Code Sample
>>> pd.to_timedelta(0.123_456_789, unit='s').components
Components(days=0, hours=0, minutes=0, seconds=0, milliseconds=123, microseconds=457, nanoseconds=0)
>>> pd.to_timedelta(123.456_789, unit='ms').components
Components(days=0, hours=0, minutes=0, seconds=0, milliseconds=123, microseconds=457, nanoseconds=0)
>>> pd.to_timedelta(123_456.789, unit='us').components
Components(days=0, hours=0, minutes=0, seconds=0, milliseconds=123, microseconds=456, nanoseconds=789)
>>> pd.to_timedelta(123_456_789.0, unit='ns').components
Components(days=0, hours=0, minutes=0, seconds=0, milliseconds=123, microseconds=456, nanoseconds=789)
Problem description
I have an array of floats that represent the number of seconds since a reference time with (roughly) nanosecond precision.

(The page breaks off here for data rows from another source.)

Lemma new_record_id (e : Entity) (env : Env) (data : Obj) :
  data !! "id" = None -> js_get (new_record e env data) "id" = VStr (uuid env).
Proof.
  intros Hnone. unfold js_get, new_record.
  destruct e; simplify_map_eq; reflexivity.
Qed.

Lemma has_id_same (id : JsVal) (a b : Obj) :
  js_get a "id" = js_get b "id" -> has_id id a = has_id id b.
Proof. unfold has_id. intros ->. reflexivity. Qed.

(** The record [update] stores keeps the old id when [data] has none. *)
Lemma merged_id (env : Env) (data old : Obj) :
  data !! "id" = None ->
  js_get (<["updatedAt" := VStr (today env)]> (data ∪ old)) "id" = js_get old "id".
Proof.
  intros Hnone. unfold js_get.
  rewrite lookup_insert_ne by discriminate. rewrite lookup_union_r by exact Hnone.
  reflexivity.
Qed.

Lemma table_set_table_ne (e e' : Entity) (l : list Obj) (s : Store) :
  e' <> e -> table e' (set_table e l s) = table e' s.
Proof. destruct e, e'; simpl; congruence. Qed.

Lemma activities_set_table (e : Entity) (l : list Obj) (s : Store) :
  activities (set_table e l s) = activities s.
Proof. destruct e; reflexivity. Qed.
Lemma load_after_save_witness :
  let w := World.mk Join.waiting [] [] [] in
  let w0 := with_inst (set__id None) w in
  ∃ i engine',
    loadProcessInstance Join.def 0 (Engine.mk 1 ∅) (World.collection (save Join.def CbNone w0))
      = Some (Some i, engine') ∧
    Engine.processPool engine' !! 0 = Some i ∧
    Instance.id i = Some 0 ∧
    Instance.status i = Instance.status (World.inst w0) ∧
    Instance.variables i = Instance.variables (World.inst w0) ∧
    Instance.error i = Instance.error (World.inst w0) ∧
    Instance.nodePool i = rebuilt Join.def <$> Instance.nodePool (World.inst w0).
Proof.
  intros w w0.
  apply (load_after_save Join.def 0 (Engine.mk 1 ∅) CbNone w0).
  - reflexivity.
  - reflexivity.
  - unfold pool_indexed. simpl.
    apply map_Forall_insert_2; [by split|].
    apply map_Forall_insert_2; [by split|].
    apply map_Forall_empty.
  - constructor.
  - reflexivity.
Defined.

(** ** Completing a task twice through the engine *)

(** On a definition without cycles, once [completeTask] has completed a
    task of an instance, a second [completeTask] for the same task fails:
    the node is no longer in [nodePool]. *)
Theorem completeTask_twice_fails def rank fuel fuel' taskId variables variables' w w' :
  acyclic def rank = true →
  pool_ok def rank w →
  completeTask def fuel taskId variables w = Some w' →
  completeTask def fuel' taskId variables' w' = None.
Proof.
  intros Hacyc Hw Hc. unfold completeTask in *.
  destruct (Instance.nodePool (World.inst w) !! taskId) as [node|] eqn:Hnode;
    simpl in Hc; [|done].
  destruct (Hw _ _ Hnode) as [Hid Hfl].
  apply (completed_node_frame def rank Hacyc) in Hc as [Hgone _]; try done.
  rewrite Hid in Hgone. by rewrite Hgone.
Qed.

Lemma completeTask_twice_fails_witness :
  completeTask Service.def 2 1 (Service.x 2)
    (default suspended (completeTask Service.def 2 1 (Service.x 2) suspended)) = None.
Proof.
  apply (completeTask_twice_fails Service.def Service.rank 2 2 1 (Service.x 2)
           (Service.x 2) suspended).
  - reflexivity.
  - unfold pool_ok, suspended. simpl.
    apply map_Forall_insert_2; [by split|apply map_Forall_empty].
  - vm_compute. reflexivity.
Defined.

(** ** The serialized node pool *)

(** [serialize] writes one entry per live node, none twice and none
    dropped: the entries are exactly the serialized nodes of the pool,
    each with the instance's id, the node's counter and its task's id, and
    they are as many as the pool has nodes. *)
Theorem serialize_nodePool def i :
  length (Entity.nodePool (serialize def i)) = size (Instance.nodePool i) ∧
  ∀ e, e ∈ Entity.nodePool (serialize def i) ↔
       ∃ k n, Instance.nodePool i !! k = Some n ∧
              e = NodeEntity.mk (Instance.id i) (Node.incomingFlowCompletedNumber n)
                    (Task.id (Node.task n)).
Proof.
  unfold serialize. simpl. split.
  - rewrite length_map. unfold forOwn.
    rewrite merge_sort_Permutation. apply length_map_to_list.
  - intros e. change (map ?f ?l) with (f <$> l). rewrite list_elem_of_fmap. split.
    + intros ([k n] & -> & Hkn). apply elem_of_forOwn in Hkn. by exists k, n.
    + intros (k & n & Hkn & ->). exists (k, n). split; [done|].
      by apply elem_of_forOwn.
Qed.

I want to convert to a timedelta series, but this rounds off the nanoseconds. I can work around the behavior with something like the following:
>>> pd.to_timedelta(array_seconds * 1_000_000, unit='us')
Expected Output
>>> pd.to_timedelta(0.123_456_789, unit='s').components
Components(days=0, hours=0, minutes=0, seconds=0, milliseconds=123, microseconds=456, nanoseconds=789)

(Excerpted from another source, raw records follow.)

Lemma min_from_least : forall (A : Type) (key : A -> nat) (l : list A) (best : A),
  In (min_from key best l) (best :: l)
  /\ (forall x, In x (best :: l) -> key (min_from key best l) <= key x).
Proof.
  intros A key l. induction l as [|a l IH]; intros best; cbn [min_from].
  - split; [now left|]. intros x [<-|[]]. lia.
  - destruct (IH (if key a <? key best then a else best)) as (Hin & Hle).
    destruct (key a <? key best) eqn:E;
      [apply Nat.ltb_lt in E | apply Nat.ltb_ge in E].
    + split.
      * destruct Hin as [<-|Hin]; [right; now left | right; now right].
      * intros x [<-|[<-|Hx]].
        -- specialize (Hle a (or_introl eq_refl)). lia.
        -- apply Hle. now left.
        -- apply Hle. now right.
    + split.
      * destruct Hin as [<-|Hin]; [now left | right; now right].
      * intros x [<-|[<-|Hx]].
        -- apply Hle. now left.
        -- specialize (Hle best (or_introl eq_refl)). lia.
        -- apply Hle. now right.
Qed.

Lemma Forall2_left_In : forall (A B : Type) (P : A -> B -> Prop)
    (l : list A) (bs : list B),
  Forall2 P l bs -> forall a, In a l -> exists b, In b bs /\ P a b.
Proof.
  intros A B P l bs H. induction H as [|a b l bs Hab _ IH]; intros x Hx.
  - destruct Hx.
  - destruct Hx as [<-|Hx].
    + exists b. split; [now left | exact Hab].
    + destruct (IH x Hx) as (b' & Hb' & Hp). exists b'. split; [now right | exact Hp].
Qed.

Lemma Forall2_values_keys : forall (V Y : Type) (P : V -> Y -> Prop)
    (key : Y -> string) (d : list (string * V)) (us : list Y),
  Forall2 P (values d) us ->
  (forall kv u, In kv d -> P (snd kv) u -> key u = fst kv) ->
  map key us = keys d.
Proof.
  intros V Y P key d. induction d as [|kv d IH]; intros us H Hkey;
    unfold values in H; cbn [map] in H; inversion H as [|? u ? us' Hu Hus]; subst.
  - reflexivity.
  - cbn [map keys]. f_equal.
    + apply (Hkey kv u); [now left | exact Hu].
    + apply IH; [exact Hus|]. intros kv' u' Hin. apply Hkey. now right.
Qed.

(** What [_dedupe_actions] returns. *)
Lemma dedupe_actions_spec :
  forall (so : set_order) (actions : list ActionItem.t),
  exists unique,
    _dedupe_actions so actions = Ok unique
    /\ NoDup (map action_key unique)
    /\ List.length unique <= List.length actions
    /\ (forall a, In a actions ->
          exists u, In u unique
                    /\ action_key u = action_key a
                    /\ rank u <= rank a
                    /\ incl (ActionItem.source_models a) (ActionItem.source_models u))
    /\ (forall u, In u unique ->
          NoDup (ActionItem.source_models u)
          /\ (exists best, In best actions /\ shows u best
                           /\ forall a, In a actions -> action_key a = action_key u ->
                                        rank best <= rank a)
          /\ (forall m, In m (ActionItem.source_models u) ->
                exists a, In a actions /\ action_key a = action_key u
                          /\ In m (ActionItem.source_models a))).
Proof.
  intros so actions. unfold _dedupe_actions.
  destruct actions as [|a0 actions0] eqn:Hactions.
  { exists []. split; [reflexivity|]. split; [constructor|]. split; [cbn; lia|].
    split; [intros a []|intros u []]. }
  rewrite <- Hactions. clear Hactions a0 actions0.
  change (fold_left
            (fun g a => dict_append g (Py.lower (Py.slice_to 50 (ActionItem.action a))) a)
            actions [])
    with (fold_left (fun g a => dict_append g (action_key a) a) actions []).
  destruct (groups_are_classes action_key actions) as (Hnd & Hclass & Hall).
  set (groups := fold_left (fun g a => dict_append g (action_key a) a) actions [])
    in *.
  set (P := fun (group : list ActionItem.t) (u : ActionItem.t) =>
              exists best, In best group
                /\ (forall x, In x group -> rank best <= rank x)
                /\ shows u best
                /\ ActionItem.source_models u
                   = set_list so (flat_map ActionItem.source_models group)).
  match goal with
  | |- context [mapM ?f (values groups)] =>
      destruct (mapM_Forall2 _ _ f P (values groups)) as (unique & Hout & Hmerged)
  end.
  { unfold values. apply Forall_map. apply Forall_forall. intros [k group] Hin.
    destruct (Hclass k group Hin) as (_ & Hne). cbn [snd].
    destruct group as [|a rest]; [congruence|].
    eexists. split; [reflexivity|].
    destruct (min_from_least _ (fun a => priority_order (ActionItem.priority a))
                rest a) as (Hbest & Hleast).
    exists (min_from (fun a => priority_order (ActionItem.priority a)) a rest).
    split; [exact Hbest|]. split; [exact Hleast|].
    split; [repeat split | reflexivity]. }
  assert (Hkeys : map action_key unique = keys groups).
  { apply (Forall2_values_keys _ _ P action_key groups unique Hmerged).
    intros [k group] u Hin (best & Hbest & _ & (Hact & _) & _). cbn [fst snd] in *.
    destruct (Hclass k group Hin) as (-> & _). apply filter_In in Hbest.
    destruct Hbest as [_ Hk]. apply String.eqb_eq in Hk.
    unfold action_key in *. now rewrite Hact. }
  exists unique. split; [exact Hout|]. split; [now rewrite Hkeys|].
  split; [|split].
  - rewrite <- (length_map action_key), Hkeys, <- (length_map action_key actions).
    apply NoDup_incl_length; [exact Hnd|].
    intros k Hk. unfold keys in Hk. apply in_map_iff in Hk.
    destruct Hk as ([k' group] & <- & Hin). cbn [fst].
    destruct (Hclass k' group Hin) as (-> & Hne).
    destruct (filter (fun a => String.eqb (action_key a) k') actions) as [|a l] eqn:E;
      [congruence|].
    assert (Ha : In a (filter (fun a => String.eqb (action_key a) k') actions))
      by (rewrite E; now left).
    apply filter_In in Ha. destruct Ha as [Ha Hk]. apply String.eqb_eq in Hk.
    subst k'. now apply in_map.
  - intros a Ha.
    assert (Hgroup : In (filter (fun b => String.eqb (action_key b) (action_key a)) actions)
                        (values groups)).
    { unfold values. apply in_map_iff. eexists. split; [|apply (Hall a Ha)].
      reflexivity. }
    destruct (Forall2_left_In _ _ _ _ _ Hmerged _ Hgroup)
      as (u & Hu & best & Hbest & Hleast & (Hact & Hprio & _) & Hsrc).
    assert (Hin : In a (filter (fun b => String.eqb (action_key b) (action_key a)) actions)).
    { apply filter_In. split; [exact Ha | apply String.eqb_refl]. }
    exists u. split; [exact Hu|]. split; [|split].
    + apply filter_In in Hbest. destruct Hbest as [_ Hk]. apply String.eqb_eq in Hk.
      unfold action_key in *. now rewrite Hact.
    + unfold rank in *. rewrite Hprio. now apply Hleast.
    + intros m Hm. rewrite Hsrc. apply set_list_In. apply in_flat_map.
      exists a. now split.
  - intros u Hu.
    pose proof (Forall2_right_In _ _ _ _ _ Hmerged) as Hfrom.
    rewrite Forall_forall in Hfrom.
    destruct (Hfrom u Hu)
      as (group & Hgroup & best & Hbest & Hleast & Hshows & Hsrc).
    unfold values in Hgroup. apply in_map_iff in Hgroup.
    destruct Hgroup as ([k group'] & Heq & Hin). cbn [snd] in Heq. subst group'.
    destruct (Hclass k group Hin) as (Hgroup & _).
    assert (Hk : action_key u = k).
    { rewrite Hgroup in Hbest. apply filter_In in Hbest. destruct Hbest as [_ Hk].
      apply String.eqb_eq in Hk. destruct Hshows as (Hact & _).
      unfold action_key in *. now rewrite Hact. }
    split; [rewrite Hsrc; apply set_list_NoDup|]. split.
    + exists best. split; [|split; [exact Hshows|]].
      * rewrite Hgroup in Hbest. apply filter_In in Hbest. tauto.
      * intros a Ha Hka. apply Hleast. rewrite Hgroup. apply filter_In.
        split; [exact Ha|]. apply String.eqb_eq. congruence.
    + intros m Hm. rewrite Hsrc in Hm. apply set_list_In in Hm.
      apply in_flat_map in Hm. destruct Hm as (a & Ha & Hma).
      rewrite Hgroup in Ha. apply filter_In in Ha. destruct Ha as [Ha Hka].
      apply String.eqb_eq in Hka. exists a. split; [exact Ha|].
      split; [congruence | exact Hma].
Qed.
(* ===== verification/_CoqProject ===== *)
-Q . S2P
Prelude.v
Text.v
Structs.v
Account.v
FromHttp.v
ToJson.v
StringBuffer.v
StringUtil.v
Escape.v
Socket.v
Hstcpcli.v
HstcpcliSpec.v
HandlerSocket.v
ManualTest.v
MariaDatabase.v
Ledger.v
LedgerCode.v
Handler.v
Processor.v
EventIo.v
IoThreadPool.v
Router.v
RouterThreads.v
RouterThreadsInv.v
RouterThreadsSpec.v
RouterThreadsSim.v
RouterThreadsLive.v
ThreadPool.v
Servers.v
Programs.v
SharedLock.v
PtrContainer.v
MyGlobal.v
Resources.v
Thread.v
Longrun.v
LongrunMain.v
LongrunSpec.v
LongrunAll.v
LongrunRun.v
Database.v
Service.v
RubyApi.v
Ruby.v
RubySpec.v
RubySafe.v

>>> pd.to_timedelta(123.456_789, unit='ms').components
Components(days=0, hours=0, minutes=0, seconds=0, milliseconds=123, microseconds=456, nanoseconds=789)

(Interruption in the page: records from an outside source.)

(* ===== verification/Prelude.v ===== *)
(** * A verification development for rinha

    The repository holds a small bank service in C++ ([src/rinha]) and the HandlerSocket
    client it talks to its database with ([src/libhsclient]).  This library models both
    as executable definitions and proves what makes them correct.

    ** The program

    A client sends HTTP to a reverse proxy ([thread_pool_router.cc]), which pairs each TCP
    connection with a connection to one of two servers.  A server ([main.cc]) runs threads
    that wait for epoll events ([io_thread_pool.cc]) or take requests from a queue
    ([thread_pool.cc]), and process each request ([request_processor.cc]): parse it
    ([from_http.cc]), handle it ([request_handler.cc], [time.cc]) and write a response
    ([to_json.cc] or a prebuilt text).  A transaction reads a customer, updates it and writes
    it back under a mutex of the process and a version number in the row
    ([maria_database.cc]), through the HandlerSocket protocol ([handler_socket.cc] on top of
    [hstcpcli.cpp], [escape.cpp], [string_util.cpp], [string_buffer.hpp], [socket.cpp]).
    [hslongrun.cpp] is a load generator that verifies the answers of the database.
    [epoll.cc] with [thread_pool_200.cc] is a server that answers everything with 200.
    [handlersocket.cpp] makes the client a Ruby class and [test_hslongrun.cc] is a test program
    of it.  [thread.hpp], [auto_ptrcontainer.hpp], [mutex.hpp], [auto_addrinfo.hpp] and
    [shared_lock.cc] are small facilities around them.

    ** Conventions

    - A byte or a [char] of a text is a [Z]; a C++ [int] is a [Z] whose operations go
      through [int_op], which is the fault [SignedOverflow] outside the range; unsigned
      values wrap ([wrap_u32], [wrap_u64]).
    - Code that may have no meaning returns an [outcome]: a result or a [fault]
      (undefined behaviour, use of a variable never set, abort, failed [CHECK], uncaught
      exception, blocking for ever, fuel used up).  The model is of a release build:
      [DCHECK] and [DLOG] vanish, [CHECK] stays.  Logging is left out.
    - State is passed explicitly.  What lies outside the repository is a class with the
      documented facts the code relies on: [Abseil], [Allocator], [Net], [Clock], [Conn],
      [EventIo], [UnixSocket], [MySql], [SqlClient], [Random], [PThreads], [Workers],
      [SharedMemory], [HsServer], [Ruby], [Releases], [Resolver], [Acquires], [Pthreads].  [CustomerStore] is the interface between the
      transactions and their store; [StoreLaws], [TypedStore], [MySqlLaws], [ConnLaws],
      [PThreadLaws], [WorkerLaws], [SharedMemoryLaws] and [RubyLaws] state what a client may rely
      on.  Each has a concrete instance, on which the witnesses of the theorems are
      evaluated.

    ** Files

    - [Prelude]: faults, the outcome monad, machine integers, arrays; [Text]: decimal text and
      Abseil's string functions.
    - [Structs] ([structs.h]): the data and its bytes in memory.  [Account]
      ([maria_database.cc], the step on a customer): an account is a limit and a history, and
      the ring of ten transactions represents the end of the history.
    - [FromHttp] ([from_http.cc]); [ToJson] ([to_json.cc]).
    - [StringBuffer] ([string_buffer.hpp]): refines a byte queue, so the client uses lists
      for its buffers.  [StringUtil] ([string_util.cpp], [string_ref.hpp]); [Escape]
      ([escape.cpp], [escape.hpp]); [Socket] ([socket.cpp], [config.cpp], [auto_file.hpp]).
    - [Hstcpcli] ([hstcpcli.cpp]): the client's state and operations.  [HstcpcliSpec]: its
      invariant for every sequence of calls, sticky errors, framing of requests, delivery
      of replies however the stream is cut.
    - [HandlerSocket] ([handler_socket.cc]): customers over the client.  [ManualTest]
      ([test_hslongrun.cc]): the test program, exchange by exchange.
    - [MariaDatabase] ([maria_database.cc]): the transaction loop refines the account on any
      lawful store; initialization; the store over HandlerSocket.  [Ledger]: the same loop run by
      any number of threads and processes, as a step relation that has the ways in which reads
      and writes fail and are answered by [handler_socket.cc].  [LedgerCode]: the function of
      [MariaDatabase] on a store that is the ledger, with the other threads between its
      accesses and with these failures, is one of the threads of [Ledger].
    - [Handler] ([time.cc], [request_handler.cc]); [Processor] ([request_processor.cc]): from
      received bytes to written bytes.
    - [EventIo], [IoThreadPool] ([io_thread_pool.cc]); [Router] ([thread_pool_router.cc]):
      the proxy as functions, one event at a time.
    - [RouterThreads]: the proxy as steps, one access of a table or counter each, of any number
      of threads, with clients that ask and leave and servers that answer; a step of it is
      named after the statement it models.  [RouterThreadsInv]: the invariant of the steps;
      [RouterThreadsSpec]: what follows for clients and threads; [RouterThreadsSim]: the steps of
      one thread compute the functions of [Router], from the initialization on;
      [RouterThreadsLive]: a measure that every step decreases, and who can take one.
    - [ThreadPool] ([thread_pool.cc], [thread_pool_200.cc]): the monitor of the queue, and
      processing as a sequence of accesses to what the workers share, between which everybody
      else takes steps.  [Servers], [Programs] ([main.cc], [router.cc], [epoll.cc]): sockets, the
      threads that [main] creates and does not wait for, each taking its numbers from the
      counter of [InitializeHs] while the others do, and the event loop of [epoll.cc] call by
      call, with its pool, on a world that logs reads and writes.
    - [SharedLock] ([shared_lock.cc]), [PtrContainer] ([auto_ptrcontainer.hpp]), [Resources]
      ([auto_addrinfo.hpp], [auto_file.hpp], [mutex.hpp], [fatal.cpp], the owners of MySQL objects
      in [hslongrun.cpp]), [Thread] ([thread.hpp]).  [MyGlobal] ([my_global.h]): the macros for a
      machine independent byte order, and [rint].
    - [Longrun], [LongrunMain] ([hslongrun.cpp]); [LongrunSpec]: what its verification sees;
      [LongrunAll]: the workers of both kinds on one table, from the configuration on;
      [LongrunRun]: [hs_longrun_main] with its threads and its summary.
    - [Database]: a HandlerSocket server as a table of rows, and the proof that the store over
      HandlerSocket is lawful on it; [Service]: the whole server on such a database.
    - [RubyApi]: Ruby values, the C API the binding calls, and a monad of methods with
      exceptions; [Ruby] ([handlersocket.cpp]); [RubySpec]: what the methods return;
      [RubySafe]: what they can never do.

    ** What is shown

    - Money: transactions are serializable, no update is lost, the balance is the sum of
      the committed transactions and never falls below the negated limit; what a thread answers
      is what it committed, but for one transaction at most, the one whose write was answered
      with an error, which costs the thread its client for writes; a thread whose clients work
      is not blocked by others, one that lost its client for reads keeps the mutex for ever
      ([Ledger]); one call refines the account and releases its mutex, unless the sum
      overflows ([MariaDatabase]), and run among other threads and failures it is a transaction of
      the ledger that ends in the state it reaches, and returns once they rest ([LedgerCode]);
      the statement shows the last ten transactions newest first ([ToJson]).
    - Requests: well-formed requests are accepted with their fields, accepted ones are sound,
      the parser stays in its buffer under a stated bound ([FromHttp]); a request is processed
      from its bytes to its answer ([Processor]) exactly once per event ([IoThreadPool]) or
      per entry of the queue, taken in order, by one worker with its own state, and without lost
      wakeups ([ThreadPool]).
    - Protocol: the client is memory safe against every server, frames its requests and
      delivers every reply ([HstcpcliSpec]); customers are read back and written under their
      version ([HandlerSocket]).
    - Proxy: the pairing is a bijection kept by connections and disconnections ([Router]).  While
      clients wait for their answers, its threads never race on the unlocked tables, no
      [CHECK] fails, every answer reaches the client that asked every access is
      inside its array and every thread can go on ([RouterThreadsSpec]); the initialization
      establishes what this needs ([RouterThreadsSim]); every request is answered after a bounded number of steps of threads
      and servers, in whatever order they take them ([RouterThreadsLive]).
    - Programs: however the threads of [main] start, each number of the counter is drawn by one
      thread, and a thread serves only with two clients that the server did not refuse; the
      server of [epoll.cc] answers each read that gave data once ([Programs]).
    - Service: a sequence of HTTP requests with transactions, answered by the server through
      HandlerSocket requests to a database, refines a sequence of steps of an abstract bank;
      one transaction is followed over the wire ([Service]).
    - Ruby binding: a method sends the request of its arguments and returns the reply as an
      array, [execute_multi] sends its requests together and matches the replies in order
      ([RubySpec]); no method leaves its memory whatever the arguments ([RubySafe]).
    - Facilities: every thread started is joined once ([Thread]), every element of a
      container is deleted once ([PtrContainer]), every address list and object of the MySQL
      client is released once ([Resources]), the shared locks are mutexes that the start of
      another process resets ([SharedLock]).
    - Load generator: its main function leaves no thread and prints the sums of all
      counters ([LongrunRun]); no false alarms against a truthful server, exact verification of
      reads, memory safety of its workers ([LongrunSpec]) and of a whole run with workers of both
      kinds, whatever the servers do ([LongrunAll]).
    - Portable numbers: what is stored is read back in every format and byte order, the macros for
      the i386 agree with the portable ones, [rint] rounds to the nearest integer, ties to the even
      one ([MyGlobal]).
    - Defects: where the code does not do what it means to, the theorem states what it does:
      overflow of amounts and a read past the buffer ([FromHttp]), NULs after a response
      ([Processor]), an error reported as success ([HandlerSocket]), a retry loop that spins for
      ever ([MariaDatabase]), full buffers taken for the end of a connection ([IoThreadPool],
      [Router]), an idle queue that wraps ([Router]), a client that leaves before its answer, which
      then reaches another client, stops the proxy or races ([RouterThreadsSpec]), a wrong value not counted ([LongrunSpec]), a
      table without records that is read ([LongrunAll]), an
      empty batch that closes the connection and an argument that is not checked ([RubySpec]), a
      lock freed by the next process that starts ([SharedLock]), elements forgotten
      ([PtrContainer]).

    ** Bounds and fuel

    Loops whose end depends on the arguments only have enough fuel by construction: a drain
    reads at least one byte a turn ([EventIo]), a response loop writes at least one byte a
    turn and the rows of a reply consume at least one byte each ([rows_fuel]), a buffer
    doubles at most 64 times ([StringBuffer.grow_fuel]), an [int] has at most 10 digits
    ([Processor.digits_fuel]).  Where the environment decides (reads until a newline, retries of
    a transaction, connection attempts, accepted connections) the fuel is an argument, and
    the theorems say for which fuel there is a result, or that running out of fuel is the
    only way to have none.  The threads of [RouterThreads] need no fuel; that the rings are not
    overrun (a taken position is stored, and not yet stored again, and the counters stay below
    [INT_MAX]) is the condition [calm], asked of every state of a run.

    ** Not modelled

    The garbage collector of Ruby, and methods [to_s] with effects; what is no
    computation in [my_global.h] (names, includes and types for platforms; no file includes the
    header); the parsing of the command line (flags are arguments) and logging.  In
    [RouterThreads] a request or an answer is one message that one read takes, memory
    accesses are sequentially consistent, and [accept] returns descriptors below 1000, the size
    of the tables, which the code does not test.  What [ProcessRequest] does for a task of
    [thread_pool.cc] is one call in [ThreadPool.process_params]; the theorems of the pool hold for
    every division of it into accesses, the one of its transaction is [Ledger].  The HandlerSocket server is outside the
    repository: theorems about replies take the documented text of the reply as their
    hypothesis, or the class [HsServer]. *)
From Stdlib Require Import ZArith Lia Ascii String.
From Stdlib Require Export ZifyNat.
From stdpp Require Export base tactics option list list_numbers numbers strings sets gmap.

Output of pd.show_versions()
pd.show_versions()
INSTALLED VERSIONS
------------------
commit: None
python: 3.6.1.final.0
python-bits: 64
OS: Windows
OS-release: 10
machine: AMD64
processor: Intel64 Family 6 Model 94 Stepping 3, GenuineIntel
byteorder: little
LC_ALL: None
LANG: None
LOCALE: None.None
pandas: 0.20.1
pytest: 3.0.7
pip: 9.0.1
setuptools: 27.2.0
Cython: 0.25.2
numpy: 1.12.1
scipy: 0.19.0
xarray: 0.9.6
IPython: 5.3.0
sphinx: 1.5.6
patsy: 0.4.1
dateutil: 2.6.0
pytz: 2017.2
blosc: None
bottleneck: 1.2.1
tables: 3.2.2
numexpr: 2.6.2
feather: None
matplotlib: 2.0.2
openpyxl: 2.4.7
xlrd: 1.0.0
xlwt: 1.2.0
xlsxwriter: 0.9.6
lxml: 3.7.3
bs4: 4.6.0
html5lib: 0.999
sqlalchemy: 1.1.9
pymysql: None
psycopg2: None
jinja2: 2.9.6
s3fs: None
pandas_gbq: None
pandas_datareader: None
Comment From: chris-b1
Duplicate of #14156, thanks for the report, PR welcome!